Doch beim Klein Lukower SV sitzt man diese Zwangspause nicht einfach nur aus, sondern nutzt die Zeit sinnvoll. So fanden sich denn am Samstag zur Anstoßzeit bei einem Bombenwetter ein ganze Reihe Hilfswillige (Hiwi) auf dem Sportplatz ein, um das geschundene Geläuf pflegerisch instandzusetzen. Schätzungsweise 30 Tonnen Sand wurden aufgebracht. Ur-Lukower Michi Braun stellte sich mit seinem kleinen Radlader zur Verfügung, um den Sand ranzuschaffen. Am Sportplatzrand verlud man das Schüttgut auf Schubkarren und brachte es systematisch auf dem Spielfeld aus. Glattgeharkt und breitgeschleppt hilft es nun dem Rasen als unterstützender Eingriff, sich zu erholen und zu gesunden. In diesem Fall tut die Spielunterbrechung zumindest dem Spielgrund gut. Hierfür ein riesiges Dankeschön an alle fleißigen Helfer die sich hier so reingehauen haben.

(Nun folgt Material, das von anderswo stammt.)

(* ===== verification/Ripemd160.v ===== *)
(** * RIPEMD-160 (src/src/crypto/ripemd160.cpp)

    [Module Ripemd160]: the two interleaved lines of 80 unrolled rounds, the class
    [CRIPEMD160], and their agreement with the RIPEMD-160 specification, which
    runs the two lines one after the other from tables. *)

From S2P Require Import Prelude Endian Hasher.

Module Ripemd160.
Local Open Scope word_scope.

(** ** Definitions *)

Definition f1 (x y z : Z) : Z := x ^^^ y ^^^ z.
Definition f2 (x y z : Z) : Z := (x &&& y) ||| (not32 x &&& z).
Definition f3 (x y z : Z) : Z := (x ||| not32 y) ^^^ z.
Definition f4 (x y z : Z) : Z := (x &&& z) ||| (y &&& not32 z).
Definition f5 (x y z : Z) : Z := x ^^^ (y ||| not32 z).

Record Regs := mk5 { r0 : Z; r1 : Z; r2 : Z; r3 : Z; r4 : Z }.

Definition Initialize : Regs := mk5 0x67452301 0xEFCDAB89 0x98BADCFE 0x10325476 0xC3D2E1F0.

Definition rol (x i : Z) : Z := (x <<< i) ||| (x >>> (32 - i)).

(** [Round] assigns its arguments [a] and [c]. *)
Definition Round (a b c d e f x k r : Z) : Z * Z :=
  let a := u32 (rol (u32 (a + f + x + k)) r + e) in
  let c := rol c 10 in
  (a, c).

Definition R11 (a b c d e x r : Z) : Z * Z := Round a b c d e (f1 b c d) x 0 r.
Definition R21 (a b c d e x r : Z) : Z * Z := Round a b c d e (f2 b c d) x 0x5A827999 r.
Definition R31 (a b c d e x r : Z) : Z * Z := Round a b c d e (f3 b c d) x 0x6ED9EBA1 r.
Definition R41 (a b c d e x r : Z) : Z * Z := Round a b c d e (f4 b c d) x 0x8F1BBCDC r.
Definition R51 (a b c d e x r : Z) : Z * Z := Round a b c d e (f5 b c d) x 0xA953FD4E r.
Definition R12 (a b c d e x r : Z) : Z * Z := Round a b c d e (f5 b c d) x 0x50A28BE6 r.
Definition R22 (a b c d e x r : Z) : Z * Z := Round a b c d e (f4 b c d) x 0x5C4DD124 r.
Definition R32 (a b c d e x r : Z) : Z * Z := Round a b c d e (f3 b c d) x 0x6D703EF3 r.
Definition R42 (a b c d e x r : Z) : Z * Z := Round a b c d e (f2 b c d) x 0x7A6D76E9 r.
Definition R52 (a b c d e x r : Z) : Z * Z := Round a b c d e (f1 b c d) x 0 r.

Definition Transform1 (s : Regs) (chunk : bytes) : Regs :=
  let '(mk5 a1 b1 c1 d1 e1) := s in
  let '(mk5 a2 b2 c2 d2 e2) := s in
  var w0 ::= ReadLE32 chunk ;;
  var w1 ::= ReadLE32 (skipn 4 chunk) ;;
  var w2 ::= ReadLE32 (skipn 8 chunk) ;;
  var w3 ::= ReadLE32 (skipn 12 chunk) ;;
  var w4 ::= ReadLE32 (skipn 16 chunk) ;;
  var w5 ::= ReadLE32 (skipn 20 chunk) ;;
  var w6 ::= ReadLE32 (skipn 24 chunk) ;;
  var w7 ::= ReadLE32 (skipn 28 chunk) ;;
  var w8 ::= ReadLE32 (skipn 32 chunk) ;;
  var w9 ::= ReadLE32 (skipn 36 chunk) ;;
  var w10 ::= ReadLE32 (skipn 40 chunk) ;;
  var w11 ::= ReadLE32 (skipn 44 chunk) ;;
  var w12 ::= ReadLE32 (skipn 48 chunk) ;;
  var w13 ::= ReadLE32 (skipn 52 chunk) ;;
  var w14 ::= ReadLE32 (skipn 56 chunk) ;;
  var w15 ::= ReadLE32 (skipn 60 chunk) ;;
  let '(a1, c1) := R11 a1 b1 c1 d1 e1 w0 11 in
  let '(a2, c2) := R12 a2 b2 c2 d2 e2 w5 8 in
  let '(e1, b1) := R11 e1 a1 b1 c1 d1 w1 14 in
  let '(e2, b2) := R12 e2 a2 b2 c2 d2 w14 9 in
  let '(d1, a1) := R11 d1 e1 a1 b1 c1 w2 15 in
  let '(d2, a2) := R12 d2 e2 a2 b2 c2 w7 9 in
  let '(c1, e1) := R11 c1 d1 e1 a1 b1 w3 12 in
  let '(c2, e2) := R12 c2 d2 e2 a2 b2 w0 11 in
  let '(b1, d1) := R11 b1 c1 d1 e1 a1 w4 5 in
  let '(b2, d2) := R12 b2 c2 d2 e2 a2 w9 13 in
  let '(a1, c1) := R11 a1 b1 c1 d1 e1 w5 8 in
  let '(a2, c2) := R12 a2 b2 c2 d2 e2 w2 15 in
  let '(e1, b1) := R11 e1 a1 b1 c1 d1 w6 7 in
  let '(e2, b2) := R12 e2 a2 b2 c2 d2 w11 15 in
  let '(d1, a1) := R11 d1 e1 a1 b1 c1 w7 9 in
  let '(d2, a2) := R12 d2 e2 a2 b2 c2 w4 5 in
  let '(c1, e1) := R11 c1 d1 e1 a1 b1 w8 11 in
  let '(c2, e2) := R12 c2 d2 e2 a2 b2 w13 7 in
  let '(b1, d1) := R11 b1 c1 d1 e1 a1 w9 13 in
  let '(b2, d2) := R12 b2 c2 d2 e2 a2 w6 7 in
  let '(a1, c1) := R11 a1 b1 c1 d1 e1 w10 14 in
  let '(a2, c2) := R12 a2 b2 c2 d2 e2 w15 8 in
  let '(e1, b1) := R11 e1 a1 b1 c1 d1 w11 15 in
  let '(e2, b2) := R12 e2 a2 b2 c2 d2 w8 11 in
  let '(d1, a1) := R11 d1 e1 a1 b1 c1 w12 6 in
  let '(d2, a2) := R12 d2 e2 a2 b2 c2 w1 14 in
  let '(c1, e1) := R11 c1 d1 e1 a1 b1 w13 7 in
  let '(c2, e2) := R12 c2 d2 e2 a2 b2 w10 14 in
  let '(b1, d1) := R11 b1 c1 d1 e1 a1 w14 9 in
  let '(b2, d2) := R12 b2 c2 d2 e2 a2 w3 12 in
  let '(a1, c1) := R11 a1 b1 c1 d1 e1 w15 8 in
  let '(a2, c2) := R12 a2 b2 c2 d2 e2 w12 6 in
  let '(e1, b1) := R21 e1 a1 b1 c1 d1 w7 7 in
  let '(e2, b2) := R22 e2 a2 b2 c2 d2 w6 9 in
  let '(d1, a1) := R21 d1 e1 a1 b1 c1 w4 6 in
  let '(d2, a2) := R22 d2 e2 a2 b2 c2 w11 13 in
  let '(c1, e1) := R21 c1 d1 e1 a1 b1 w13 8 in
  let '(c2, e2) := R22 c2 d2 e2 a2 b2 w3 15 in
  let '(b1, d1) := R21 b1 c1 d1 e1 a1 w1 13 in
  let '(b2, d2) := R22 b2 c2 d2 e2 a2 w7 7 in
  let '(a1, c1) := R21 a1 b1 c1 d1 e1 w10 11 in
  let '(a2, c2) := R22 a2 b2 c2 d2 e2 w0 12 in
  let '(e1, b1) := R21 e1 a1 b1 c1 d1 w6 9 in
  let '(e2, b2) := R22 e2 a2 b2 c2 d2 w13 8 in
  let '(d1, a1) := R21 d1 e1 a1 b1 c1 w15 7 in
  let '(d2, a2) := R22 d2 e2 a2 b2 c2 w5 9 in
  let '(c1, e1) := R21 c1 d1 e1 a1 b1 w3 15 in
  let '(c2, e2) := R22 c2 d2 e2 a2 b2 w10 11 in
  let '(b1, d1) := R21 b1 c1 d1 e1 a1 w12 7 in
  let '(b2, d2) := R22 b2 c2 d2 e2 a2 w14 7 in
  let '(a1, c1) := R21 a1 b1 c1 d1 e1 w0 12 in
  let '(a2, c2) := R22 a2 b2 c2 d2 e2 w15 7 in
  let '(e1, b1) := R21 e1 a1 b1 c1 d1 w9 15 in
  let '(e2, b2) := R22 e2 a2 b2 c2 d2 w8 12 in
  let '(d1, a1) := R21 d1 e1 a1 b1 c1 w5 9 in
  let '(d2, a2) := R22 d2 e2 a2 b2 c2 w12 7 in
  let '(c1, e1) := R21 c1 d1 e1 a1 b1 w2 11 in
  let '(c2, e2) := R22 c2 d2 e2 a2 b2 w4 6 in
  let '(b1, d1) := R21 b1 c1 d1 e1 a1 w14 7 in
  let '(b2, d2) := R22 b2 c2 d2 e2 a2 w9 15 in
  let '(a1, c1) := R21 a1 b1 c1 d1 e1 w11 13 in
  let '(a2, c2) := R22 a2 b2 c2 d2 e2 w1 13 in
  let '(e1, b1) := R21 e1 a1 b1 c1 d1 w8 12 in
  let '(e2, b2) := R22 e2 a2 b2 c2 d2 w2 11 in
  let '(d1, a1) := R31 d1 e1 a1 b1 c1 w3 11 in
  let '(d2, a2) := R32 d2 e2 a2 b2 c2 w15 9 in
  let '(c1, e1) := R31 c1 d1 e1 a1 b1 w10 13 in
  let '(c2, e2) := R32 c2 d2 e2 a2 b2 w5 7 in
  let '(b1, d1) := R31 b1 c1 d1 e1 a1 w14 6 in
  let '(b2, d2) := R32 b2 c2 d2 e2 a2 w1 15 in
  let '(a1, c1) := R31 a1 b1 c1 d1 e1 w4 7 in
  let '(a2, c2) := R32 a2 b2 c2 d2 e2 w3 11 in
  let '(e1, b1) := R31 e1 a1 b1 c1 d1 w9 14 in
  let '(e2, b2) := R32 e2 a2 b2 c2 d2 w7 8 in
  let '(d1, a1) := R31 d1 e1 a1 b1 c1 w15 9 in
  let '(d2, a2) := R32 d2 e2 a2 b2 c2 w14 6 in
  let '(c1, e1) := R31 c1 d1 e1 a1 b1 w8 13 in
  let '(c2, e2) := R32 c2 d2 e2 a2 b2 w6 6 in
  let '(b1, d1) := R31 b1 c1 d1 e1 a1 w1 15 in
  let '(b2, d2) := R32 b2 c2 d2 e2 a2 w9 14 in
  let '(a1, c1) := R31 a1 b1 c1 d1 e1 w2 14 in
  let '(a2, c2) := R32 a2 b2 c2 d2 e2 w11 12 in
  let '(e1, b1) := R31 e1 a1 b1 c1 d1 w7 8 in
  let '(e2, b2) := R32 e2 a2 b2 c2 d2 w8 13 in
  let '(d1, a1) := R31 d1 e1 a1 b1 c1 w0 13 in
  let '(d2, a2) := R32 d2 e2 a2 b2 c2 w12 5 in
  let '(c1, e1) := R31 c1 d1 e1 a1 b1 w6 6 in
  let '(c2, e2) := R32 c2 d2 e2 a2 b2 w2 14 in
  let '(b1, d1) := R31 b1 c1 d1 e1 a1 w13 5 in
  let '(b2, d2) := R32 b2 c2 d2 e2 a2 w10 13 in
  let '(a1, c1) := R31 a1 b1 c1 d1 e1 w11 12 in
  let '(a2, c2) := R32 a2 b2 c2 d2 e2 w0 13 in
  let '(e1, b1) := R31 e1 a1 b1 c1 d1 w5 7 in
  let '(e2, b2) := R32 e2 a2 b2 c2 d2 w4 7 in
  let '(d1, a1) := R31 d1 e1 a1 b1 c1 w12 5 in
  let '(d2, a2) := R32 d2 e2 a2 b2 c2 w13 5 in
  let '(c1, e1) := R41 c1 d1 e1 a1 b1 w1 11 in
  let '(c2, e2) := R42 c2 d2 e2 a2 b2 w8 15 in
  let '(b1, d1) := R41 b1 c1 d1 e1 a1 w9 12 in
  let '(b2, d2) := R42 b2 c2 d2 e2 a2 w6 5 in
  let '(a1, c1) := R41 a1 b1 c1 d1 e1 w11 14 in
  let '(a2, c2) := R42 a2 b2 c2 d2 e2 w4 8 in
  let '(e1, b1) := R41 e1 a1 b1 c1 d1 w10 15 in
  let '(e2, b2) := R42 e2 a2 b2 c2 d2 w1 11 in
  let '(d1, a1) := R41 d1 e1 a1 b1 c1 w0 14 in
  let '(d2, a2) := R42 d2 e2 a2 b2 c2 w3 14 in
  let '(c1, e1) := R41 c1 d1 e1 a1 b1 w8 15 in
  let '(c2, e2) := R42 c2 d2 e2 a2 b2 w11 14 in
  let '(b1, d1) := R41 b1 c1 d1 e1 a1 w12 9 in
  let '(b2, d2) := R42 b2 c2 d2 e2 a2 w15 6 in
  let '(a1, c1) := R41 a1 b1 c1 d1 e1 w4 8 in
  let '(a2, c2) := R42 a2 b2 c2 d2 e2 w0 14 in
  let '(e1, b1) := R41 e1 a1 b1 c1 d1 w13 9 in
  let '(e2, b2) := R42 e2 a2 b2 c2 d2 w5 6 in
  let '(d1, a1) := R41 d1 e1 a1 b1 c1 w3 14 in
  let '(d2, a2) := R42 d2 e2 a2 b2 c2 w12 9 in
  let '(c1, e1) := R41 c1 d1 e1 a1 b1 w7 5 in
  let '(c2, e2) := R42 c2 d2 e2 a2 b2 w2 12 in
  let '(b1, d1) := R41 b1 c1 d1 e1 a1 w15 6 in
  let '(b2, d2) := R42 b2 c2 d2 e2 a2 w13 9 in
  let '(a1, c1) := R41 a1 b1 c1 d1 e1 w14 8 in
  let '(a2, c2) := R42 a2 b2 c2 d2 e2 w9 12 in
  let '(e1, b1) := R41 e1 a1 b1 c1 d1 w5 6 in
  let '(e2, b2) := R42 e2 a2 b2 c2 d2 w7 5 in
  let '(d1, a1) := R41 d1 e1 a1 b1 c1 w6 5 in
  let '(d2, a2) := R42 d2 e2 a2 b2 c2 w10 15 in
  let '(c1, e1) := R41 c1 d1 e1 a1 b1 w2 12 in
  let '(c2, e2) := R42 c2 d2 e2 a2 b2 w14 8 in
  let '(b1, d1) := R51 b1 c1 d1 e1 a1 w4 9 in
  let '(b2, d2) := R52 b2 c2 d2 e2 a2 w12 8 in
  let '(a1, c1) := R51 a1 b1 c1 d1 e1 w0 15 in
  let '(a2, c2) := R52 a2 b2 c2 d2 e2 w15 5 in
  let '(e1, b1) := R51 e1 a1 b1 c1 d1 w5 5 in
  let '(e2, b2) := R52 e2 a2 b2 c2 d2 w10 12 in
  let '(d1, a1) := R51 d1 e1 a1 b1 c1 w9 11 in
  let '(d2, a2) := R52 d2 e2 a2 b2 c2 w4 9 in
  let '(c1, e1) := R51 c1 d1 e1 a1 b1 w7 6 in
  let '(c2, e2) := R52 c2 d2 e2 a2 b2 w1 12 in
  let '(b1, d1) := R51 b1 c1 d1 e1 a1 w12 8 in
  let '(b2, d2) := R52 b2 c2 d2 e2 a2 w5 5 in
  let '(a1, c1) := R51 a1 b1 c1 d1 e1 w2 13 in
  let '(a2, c2) := R52 a2 b2 c2 d2 e2 w8 14 in
  let '(e1, b1) := R51 e1 a1 b1 c1 d1 w10 12 in
  let '(e2, b2) := R52 e2 a2 b2 c2 d2 w7 6 in
  let '(d1, a1) := R51 d1 e1 a1 b1 c1 w14 5 in
  let '(d2, a2) := R52 d2 e2 a2 b2 c2 w6 8 in
  let '(c1, e1) := R51 c1 d1 e1 a1 b1 w1 12 in
  let '(c2, e2) := R52 c2 d2 e2 a2 b2 w2 13 in
  let '(b1, d1) := R51 b1 c1 d1 e1 a1 w3 13 in
  let '(b2, d2) := R52 b2 c2 d2 e2 a2 w13 6 in
  let '(a1, c1) := R51 a1 b1 c1 d1 e1 w8 14 in
  let '(a2, c2) := R52 a2 b2 c2 d2 e2 w14 5 in
  let '(e1, b1) := R51 e1 a1 b1 c1 d1 w11 11 in
  let '(e2, b2) := R52 e2 a2 b2 c2 d2 w0 15 in
  let '(d1, a1) := R51 d1 e1 a1 b1 c1 w6 8 in
  let '(d2, a2) := R52 d2 e2 a2 b2 c2 w3 13 in
  let '(c1, e1) := R51 c1 d1 e1 a1 b1 w15 5 in
  let '(c2, e2) := R52 c2 d2 e2 a2 b2 w9 11 in
  let '(b1, d1) := R51 b1 c1 d1 e1 a1 w13 6 in
  let '(b2, d2) := R52 b2 c2 d2 e2 a2 w11 11 in
  let t := r0 s in
  mk5 (u32 (r1 s + c1 + d2)) (u32 (r2 s + d1 + e2)) (u32 (r3 s + e1 + a2))
      (u32 (r4 s + a1 + b2)) (u32 (t + b1 + c2)).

Nach den dreieinhalb Stunden Arbeitseinsatz belohnten wir uns mit einem wohlverdienten Feierabendbierchen. Dem Virus zum Trotz und um ein Zeichen der Ermutigung zu setzen, griffen wir denn auch zum gleichnamigen Gebräu aus Übersee. Original aus Mexiko stammend wird Corona für den europäischen Markt in Belgien gebraut, einem Land mit einer alten, interessanten Bierkultur. Einen Besuch im benachbarten Königreich kann ich auch Nicht-Bierliebhabern wärmstens empfehlen.

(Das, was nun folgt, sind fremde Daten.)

(* ===== verification/IntSerialization.v ===== *)
(** * Script integers as bytes (src/src/script/int_serialization.h)

    Little-endian sign-and-magnitude encoding: [serialize] and [deserialize] on
    64-bit integers, the minimality test and the in-place minimal re-encoding.
    The specification is the pair [sm_value] / [sm_encode] on integers of any
    size; the four functions are proved to compute it. *)

From S2P Require Import Prelude Endian.

Module IntSerialization.
Local Open Scope word_scope.

(** ** Definitions *)

(** [bsv::abs]: the magnitude of an [int64_t] as a [uint64_t]. *)
Definition abs64 (value : Z) : Z :=
  let neg := value <? 0 in
  if neg then u64 (- u64 value) else u64 value.

(** The loop [while(absvalue != 0)] of [serialize]; each round drops a byte, so
    the fuel is the number of bytes. *)
Fixpoint serialize_loop (fuel : nat) (neg : bool) (absvalue : Z) : bytes :=
  match fuel with
  | O => []
  | S fuel' =>
      if absvalue =? 0 then []
      else
        let tmp := absvalue &&& 0xff in
        let absvalue := absvalue >>> 8 in
        if negb (absvalue =? 0) then tmp :: serialize_loop fuel' neg absvalue
        else if negb ((tmp &&& 0x80) =? 0) then [tmp; if neg then 0x80 else 0]
        else [if neg then tmp ||| 0x80 else tmp]
  end.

Organisiert war bereits weit im Voraus nach unserem planmäßigen Heimspiel gegen den SV Möllenhagen/Bocksee ein Stelldichein für Mannschaft und Fans im Dorfclub. Gemeinsam wollten wir bei Pizza und Bier das Ruhrpottderby zwischen Borussia Dortmund und FC Schalke 04 und später auch die Partie Union gegen die Bayern verfolgen. Bekanntermaßen wurde aus der Sportunterhaltung nichts, jedoch ließen wir uns Gebäck und Getränk trotzdem schmecken. Hierfür nochmal ein herzliches Dankeschön an die Sponsoren. Und auch unsere Frauen sollen hier nicht unerwähnt bleiben. Während wir uns im Gutspark im Schweiße unseres Angesichts abrackerten, richteten sie das Gemeindezentrum für die angesetzte Zusammenkunft her. Vielen Dank dafür, Mädels.

All das ist der Kitt in unserem sozialen Miteinander. Zusammen werden wir auch diese Herausforderung an die Gemeinschaft überstehen. Es wird niemand verhungern, verdursten oder erfrieren. Also halten wir es mit den Engländern: abwarten und Tee trinken. Oder eben Corona.